- Estate and Gift Tax Planning: Obama Administration's Proposals
- June 29, 2009
- Law Firm: Baker, Donelson, Bearman, Caldwell & Berkowitz, PC - Memphis Office
Through the release of the Treasury Department's "Greenbook," the Obama administration has outlined several sweeping proposed changes to the estate and gift tax laws. If enacted, these proposals would reduce or eliminate valuation discounts available to family-owned entities and would require lengthened terms for grantor-retained annuity trusts (GRAT). The Administration also proposed a new consistency requirement for income tax reporting upon the disposition of inherited assets. Finally, the Greenbook reiterates the Administration's plan to "freeze" the estate tax at its current exemption level and tax rate.
When an individual transfers an interest in a closely-held entity by gift or at death under current law, such interest is valued at its fair market value on the date of transfer. Since closely-held entities are not publicly traded, and since the interests transferred in such entities often do not represent a controlling interest, valuation appraisers will often apply both a lack of marketability discount and a lack of control or minority interest discount in valuing the interest being transferred.
A current House Bill pending in Congress would disallow all valuation discounts for nonbusiness family entities and disallow minority discounts in family-owned business entities. That House Bill is called the "Certain Estate Tax Relief Act of 2009" (HR 436) and is discussed in our January 30, 2009 Alert.
The proposed change in the Administration's Greenbook would be to amend provisions of the Internal Revenue Code (IRC) to provide that certain restrictions that are typically placed on interests in family-owned entities be ignored in valuing that interest for gift and estate tax purposes. The effect of such a proposal would be similar to the current House bill (HR 436) - that is, the denial or reduction of valuation discounts in appraising family entities.
The use of GRATs is a popular estate-planning technique which allows grantors to transfer appreciation in assets with minimal transfer tax consequences in certain circumstances. A GRAT is formed when a grantor transfers assets which are expected to appreciate to a trust. The trust pays back an annuity to the grantor. Provided that the income paid back to the grantor satisfies the rate requirement calculated by the IRS pursuant to IRC Section 7520, any appreciation in the assets above and beyond the Section 7520 rate will be passed transfer-tax free to the beneficiaries of the trust. If the grantor dies during the term of the GRAT, however, all remaining assets in the trust will be included in his or her gross estate.

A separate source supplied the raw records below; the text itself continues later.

Lemma at_boundary_c_str :
  forall rest, at_boundary rest = true -> at_boundary (c_str rest) = true.
Proof.
  intros [|c r] H; [reflexivity|]. cbn [at_boundary] in H.
  cbn [c_str]. rewrite Ascii.eqb_sym.
  rewrite (space_is_not NUL c) by (reflexivity || assumption).
  exact H.
Qed.

(** After [GET /] and the end of the path, a [GET /health] can only come
    later in the text. *)
Lemma found_health_after_root :
  forall rest,
    at_boundary rest = true ->
    found "GET /health" ("GET /" ++ rest) = found "GET /health" rest.
Proof.
  intros [|c r] H; [reflexivity|]. cbn [at_boundary] in H.
  cbn [append]. rewrite !found_cons.
  rewrite !starts_with_cons.
  rewrite (space_is_not "h" c) by (reflexivity || assumption).
  rewrite (space_is_not "G" c) by (reflexivity || assumption).
  reflexivity.
Qed.

Lemma reporting_get_health :
  forall rest,
    String.length ("GET /health" ++ rest) <= read_limit ->
    reporting_reply ("GET /health" ++ rest)
    = envelope ok Reporting.health_json.
Proof.
  intros rest Hlen. unfold reporting_reply.
  rewrite reporting_request_all by assumption.
  apply reporting_health_if.
  rewrite c_str_append. change (has_char NUL "GET /health") with false.
  cbv iota. now exists EmptyString, (c_str rest).
Qed.

Lemma reporting_get_root :
  forall rest,
    at_boundary rest = true ->
    ~ occurs "GET /health" rest ->
    String.length ("GET /" ++ rest) <= read_limit ->
    reporting_reply ("GET /" ++ rest) = envelope ok Reporting.root_json.
Proof.
  intros rest Hb Hrest Hlen. unfold reporting_reply.
  rewrite reporting_request_all by assumption.
  rewrite c_str_append. change (has_char NUL "GET /") with false.
  cbv iota. apply reporting_root_if.
  - apply not_found_occurs.
    rewrite found_health_after_root by now apply at_boundary_c_str.
    apply not_found_occurs. now apply not_occurs_c_str.
  - now exists EmptyString, (c_str rest).
Qed.

End GetRequests.

(** C1, as stated, fails in the Reporting Engine.  [GET /nope] has a path
    that is not a Reporting path, and is answered with status 200;
    [POST /nope] is answered with status 404, with an empty body in place of
    the error object. *)
Lemma C1_reporting_counterexample :
  path_of get_nope = "/nope"
  /\ path_of post_nope = "/nope"
  /\ ~ In "/nope" reporting_paths
  /\ status_line (reporting_reply get_nope) = ok
  /\ ok <> missing
  /\ status_line (reporting_reply post_nope) = missing
  /\ body_of (reporting_reply post_nope) = EmptyString
  /\ error_json reporting_paths <> EmptyString.
Proof.
  repeat split; try (vm_compute; reflexivity); try (vm_compute; discriminate).
  simpl. intros [H|[H|[]]]; discriminate.
Qed.

(** C1, amended.  In the Analytics Engine a request that was read (a
    [read] result above zero) and whose path is not one of the five known
    paths is answered with status 404 and the error object that lists those
    five paths.  In the Reporting Engine a request whose text (the buffer
    up to its first zero byte) contains neither [GET /health] nor [GET /]
    is answered with status 404 and an empty body. *)
Theorem C1_unknown_path_404 :
  (forall dt bytes_read data,
      (0 < bytes_read)%Z ->
      ~ In (path_of (Analytics.request_of bytes_read data)) analytics_paths ->
      exists response,
        Analytics.written (Analytics.handleClient dt bytes_read data)
        = Some response
        /\ status_line response = missing
        /\ body_of response = error_json analytics_paths)
  /\ (forall ret data,
        ~ occurs "GET /health" (Reporting.request_of ret data) ->
        ~ occurs "GET /" (Reporting.request_of ret data) ->
        status_line (Reporting.respond (Reporting.request_of ret data))
        = missing
        /\ body_of (Reporting.respond (Reporting.request_of ret data))
           = EmptyString).
Proof.
  split.
  - intros dt bytes_read data Hpos Hpath.
    exists (envelope missing (error_json analytics_paths)).
    rewrite handleClient_written by assumption.
    rewrite route_unknown by assumption.
    rewrite handle404_envelope.
    split; [reflexivity|].
    split; [apply status_line_envelope | apply body_of_envelope]; reflexivity.
  - intros ret data Hh Hr.
    rewrite (proj2 (reporting_404_iff _) (conj Hh Hr)).
    split; vm_compute; reflexivity.
Qed.

Lemma C1_unknown_path_404_witness :
  (exists response,
      analytics_reply friday get_nope = Some response
      /\ status_line response = missing
      /\ body_of response = error_json analytics_paths)
  /\ status_line (reporting_reply post_nope) = missing
  /\ body_of (reporting_reply post_nope) = EmptyString.
Proof.
  split.
  - apply (proj1 C1_unknown_path_404).
    + vm_compute. reflexivity.
    + vm_compute. intros [H|[H|[H|[H|[H|[]]]]]]; discriminate.
  - apply (proj2 C1_unknown_path_404);
      apply not_found_occurs; vm_compute; reflexivity.
Defined.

The Obama Administration perceives that GRATs are being abused because such trusts can be established for very short periods of time, typically two years, which minimizes the chance that the Grantor will die during the term of the trust. In addition, a shorter-term GRAT can be easily "zeroed-out" so that there are no gift tax consequences to the Grantor upon termination of the trust. In order to resolve the perceived abuse, the Administration's Greenbook has proposed a minimum 10-year term for GRATs.